### INSTRUCTIONS TO FOLLOW
From the records below, output exactly the lines running from the line containing "assert (t ≠ cur_task" through the line containing "assert (sched_base L1 (with_tcbs", and no others.
(STORED DATA begins)
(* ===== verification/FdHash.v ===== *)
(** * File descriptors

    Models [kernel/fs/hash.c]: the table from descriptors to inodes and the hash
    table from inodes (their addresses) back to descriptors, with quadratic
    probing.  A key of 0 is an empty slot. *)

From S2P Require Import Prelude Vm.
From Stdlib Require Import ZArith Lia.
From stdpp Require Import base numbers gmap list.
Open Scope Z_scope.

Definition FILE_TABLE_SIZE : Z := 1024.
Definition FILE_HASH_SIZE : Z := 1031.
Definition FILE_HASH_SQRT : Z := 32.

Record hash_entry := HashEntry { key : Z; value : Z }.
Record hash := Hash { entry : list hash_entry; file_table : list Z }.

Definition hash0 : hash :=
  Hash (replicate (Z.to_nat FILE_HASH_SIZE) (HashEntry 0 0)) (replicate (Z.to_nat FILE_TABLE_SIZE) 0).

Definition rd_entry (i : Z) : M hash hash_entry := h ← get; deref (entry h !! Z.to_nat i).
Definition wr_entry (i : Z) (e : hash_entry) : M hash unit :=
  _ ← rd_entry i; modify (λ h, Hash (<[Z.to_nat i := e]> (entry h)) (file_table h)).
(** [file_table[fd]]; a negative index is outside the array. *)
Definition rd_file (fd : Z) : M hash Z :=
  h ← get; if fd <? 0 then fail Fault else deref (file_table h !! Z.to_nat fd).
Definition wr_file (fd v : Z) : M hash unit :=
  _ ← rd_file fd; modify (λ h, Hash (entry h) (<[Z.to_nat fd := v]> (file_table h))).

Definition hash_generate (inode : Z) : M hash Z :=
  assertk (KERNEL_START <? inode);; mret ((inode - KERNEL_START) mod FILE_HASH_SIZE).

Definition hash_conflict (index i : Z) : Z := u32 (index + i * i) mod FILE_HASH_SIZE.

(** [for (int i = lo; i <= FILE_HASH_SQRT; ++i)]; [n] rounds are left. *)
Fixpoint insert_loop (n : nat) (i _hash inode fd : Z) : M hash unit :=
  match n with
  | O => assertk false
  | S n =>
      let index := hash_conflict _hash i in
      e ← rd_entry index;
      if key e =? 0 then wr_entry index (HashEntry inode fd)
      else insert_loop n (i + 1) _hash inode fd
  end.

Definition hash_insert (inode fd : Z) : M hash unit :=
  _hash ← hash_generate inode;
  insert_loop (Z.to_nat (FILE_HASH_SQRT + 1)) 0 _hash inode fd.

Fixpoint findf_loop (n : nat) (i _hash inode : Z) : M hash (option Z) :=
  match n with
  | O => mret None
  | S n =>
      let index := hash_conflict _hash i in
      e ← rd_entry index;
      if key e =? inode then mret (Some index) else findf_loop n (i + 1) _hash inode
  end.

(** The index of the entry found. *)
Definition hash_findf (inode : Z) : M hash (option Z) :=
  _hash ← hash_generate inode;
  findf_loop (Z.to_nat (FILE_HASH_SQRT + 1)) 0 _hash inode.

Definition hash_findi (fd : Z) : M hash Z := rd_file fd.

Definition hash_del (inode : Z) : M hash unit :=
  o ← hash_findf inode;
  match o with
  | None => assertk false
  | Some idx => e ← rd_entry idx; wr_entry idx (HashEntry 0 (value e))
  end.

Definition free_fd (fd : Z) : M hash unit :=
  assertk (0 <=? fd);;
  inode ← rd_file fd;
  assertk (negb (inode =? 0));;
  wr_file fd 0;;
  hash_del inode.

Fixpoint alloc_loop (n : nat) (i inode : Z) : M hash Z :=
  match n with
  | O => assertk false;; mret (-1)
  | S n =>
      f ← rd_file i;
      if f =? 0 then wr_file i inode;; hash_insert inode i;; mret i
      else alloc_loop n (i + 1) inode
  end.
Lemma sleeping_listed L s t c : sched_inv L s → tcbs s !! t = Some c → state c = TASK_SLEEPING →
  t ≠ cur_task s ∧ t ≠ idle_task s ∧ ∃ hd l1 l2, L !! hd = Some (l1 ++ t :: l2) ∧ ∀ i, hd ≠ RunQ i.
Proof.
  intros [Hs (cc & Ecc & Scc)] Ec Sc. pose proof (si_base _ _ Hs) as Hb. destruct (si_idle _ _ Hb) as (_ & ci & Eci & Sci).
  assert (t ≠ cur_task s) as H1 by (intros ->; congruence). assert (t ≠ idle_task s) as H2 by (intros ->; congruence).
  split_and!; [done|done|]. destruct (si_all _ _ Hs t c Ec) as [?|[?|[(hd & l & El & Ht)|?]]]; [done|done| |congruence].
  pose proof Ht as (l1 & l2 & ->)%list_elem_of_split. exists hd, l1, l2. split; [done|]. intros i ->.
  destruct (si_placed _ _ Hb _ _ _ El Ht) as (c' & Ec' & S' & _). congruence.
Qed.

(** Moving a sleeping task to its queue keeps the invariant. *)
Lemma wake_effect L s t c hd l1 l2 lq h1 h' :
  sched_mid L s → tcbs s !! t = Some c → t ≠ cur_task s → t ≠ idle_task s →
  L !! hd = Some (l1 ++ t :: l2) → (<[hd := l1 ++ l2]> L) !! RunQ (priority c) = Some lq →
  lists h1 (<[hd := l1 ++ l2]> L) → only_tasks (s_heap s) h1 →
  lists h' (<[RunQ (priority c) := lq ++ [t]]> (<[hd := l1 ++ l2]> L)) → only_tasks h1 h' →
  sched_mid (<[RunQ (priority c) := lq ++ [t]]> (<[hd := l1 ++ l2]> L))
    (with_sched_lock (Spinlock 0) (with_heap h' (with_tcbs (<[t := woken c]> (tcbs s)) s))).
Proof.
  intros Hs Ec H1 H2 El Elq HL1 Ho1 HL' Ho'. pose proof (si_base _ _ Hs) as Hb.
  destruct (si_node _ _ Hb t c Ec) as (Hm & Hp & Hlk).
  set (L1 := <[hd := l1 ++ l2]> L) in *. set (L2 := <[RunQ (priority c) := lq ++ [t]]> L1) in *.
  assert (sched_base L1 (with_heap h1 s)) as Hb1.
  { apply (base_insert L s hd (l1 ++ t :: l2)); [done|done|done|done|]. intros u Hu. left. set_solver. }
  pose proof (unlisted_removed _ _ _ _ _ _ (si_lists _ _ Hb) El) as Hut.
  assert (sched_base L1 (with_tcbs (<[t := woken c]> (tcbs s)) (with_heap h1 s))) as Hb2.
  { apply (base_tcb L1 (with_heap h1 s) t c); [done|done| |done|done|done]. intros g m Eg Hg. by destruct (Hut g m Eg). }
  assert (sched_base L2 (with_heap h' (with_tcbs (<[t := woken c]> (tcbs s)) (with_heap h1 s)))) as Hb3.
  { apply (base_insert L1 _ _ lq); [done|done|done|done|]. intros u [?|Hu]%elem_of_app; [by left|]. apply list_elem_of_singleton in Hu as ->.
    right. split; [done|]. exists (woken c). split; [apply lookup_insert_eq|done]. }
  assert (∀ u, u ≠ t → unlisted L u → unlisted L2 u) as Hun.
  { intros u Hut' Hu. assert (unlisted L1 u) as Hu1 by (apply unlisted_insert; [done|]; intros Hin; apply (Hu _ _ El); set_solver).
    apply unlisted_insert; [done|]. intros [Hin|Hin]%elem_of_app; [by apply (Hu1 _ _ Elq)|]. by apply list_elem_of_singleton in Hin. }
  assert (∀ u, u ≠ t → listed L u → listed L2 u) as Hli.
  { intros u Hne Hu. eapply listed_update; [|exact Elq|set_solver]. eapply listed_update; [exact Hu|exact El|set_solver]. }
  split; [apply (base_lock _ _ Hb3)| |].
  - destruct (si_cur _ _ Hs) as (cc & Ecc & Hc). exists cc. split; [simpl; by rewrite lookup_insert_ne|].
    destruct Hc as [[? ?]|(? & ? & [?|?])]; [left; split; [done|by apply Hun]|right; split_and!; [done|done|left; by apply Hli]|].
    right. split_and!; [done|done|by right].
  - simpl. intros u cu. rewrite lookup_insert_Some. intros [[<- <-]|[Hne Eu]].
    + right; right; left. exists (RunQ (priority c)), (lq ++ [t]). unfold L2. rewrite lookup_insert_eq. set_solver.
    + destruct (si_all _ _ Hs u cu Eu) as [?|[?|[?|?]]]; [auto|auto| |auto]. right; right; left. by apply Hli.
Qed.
(STORED DATA ends)
### SOLUTION
  assert (t ≠ cur_task s) as H1 by (intros ->; congruence). assert (t ≠ idle_task s) as H2 by (intros ->; congruence).
  split_and!; [done|done|]. destruct (si_all _ _ Hs t c Ec) as [?|[?|[(hd & l & El & Ht)|?]]]; [done|done| |congruence].
  pose proof Ht as (l1 & l2 & ->)%list_elem_of_split. exists hd, l1, l2. split; [done|]. intros i ->.
  destruct (si_placed _ _ Hb _ _ _ El Ht) as (c' & Ec' & S' & _). congruence.
Qed.

(** Moving a sleeping task to its queue keeps the invariant. *)
Lemma wake_effect L s t c hd l1 l2 lq h1 h' :
  sched_mid L s → tcbs s !! t = Some c → t ≠ cur_task s → t ≠ idle_task s →
  L !! hd = Some (l1 ++ t :: l2) → (<[hd := l1 ++ l2]> L) !! RunQ (priority c) = Some lq →
  lists h1 (<[hd := l1 ++ l2]> L) → only_tasks (s_heap s) h1 →
  lists h' (<[RunQ (priority c) := lq ++ [t]]> (<[hd := l1 ++ l2]> L)) → only_tasks h1 h' →
  sched_mid (<[RunQ (priority c) := lq ++ [t]]> (<[hd := l1 ++ l2]> L))
    (with_sched_lock (Spinlock 0) (with_heap h' (with_tcbs (<[t := woken c]> (tcbs s)) s))).
Proof.
  intros Hs Ec H1 H2 El Elq HL1 Ho1 HL' Ho'. pose proof (si_base _ _ Hs) as Hb.
  destruct (si_node _ _ Hb t c Ec) as (Hm & Hp & Hlk).
  set (L1 := <[hd := l1 ++ l2]> L) in *. set (L2 := <[RunQ (priority c) := lq ++ [t]]> L1) in *.
  assert (sched_base L1 (with_heap h1 s)) as Hb1.
  { apply (base_insert L s hd (l1 ++ t :: l2)); [done|done|done|done|]. intros u Hu. left. set_solver. }
  pose proof (unlisted_removed _ _ _ _ _ _ (si_lists _ _ Hb) El) as Hut.
  assert (sched_base L1 (with_tcbs (<[t := woken c]> (tcbs s)) (with_heap h1 s))) as Hb2.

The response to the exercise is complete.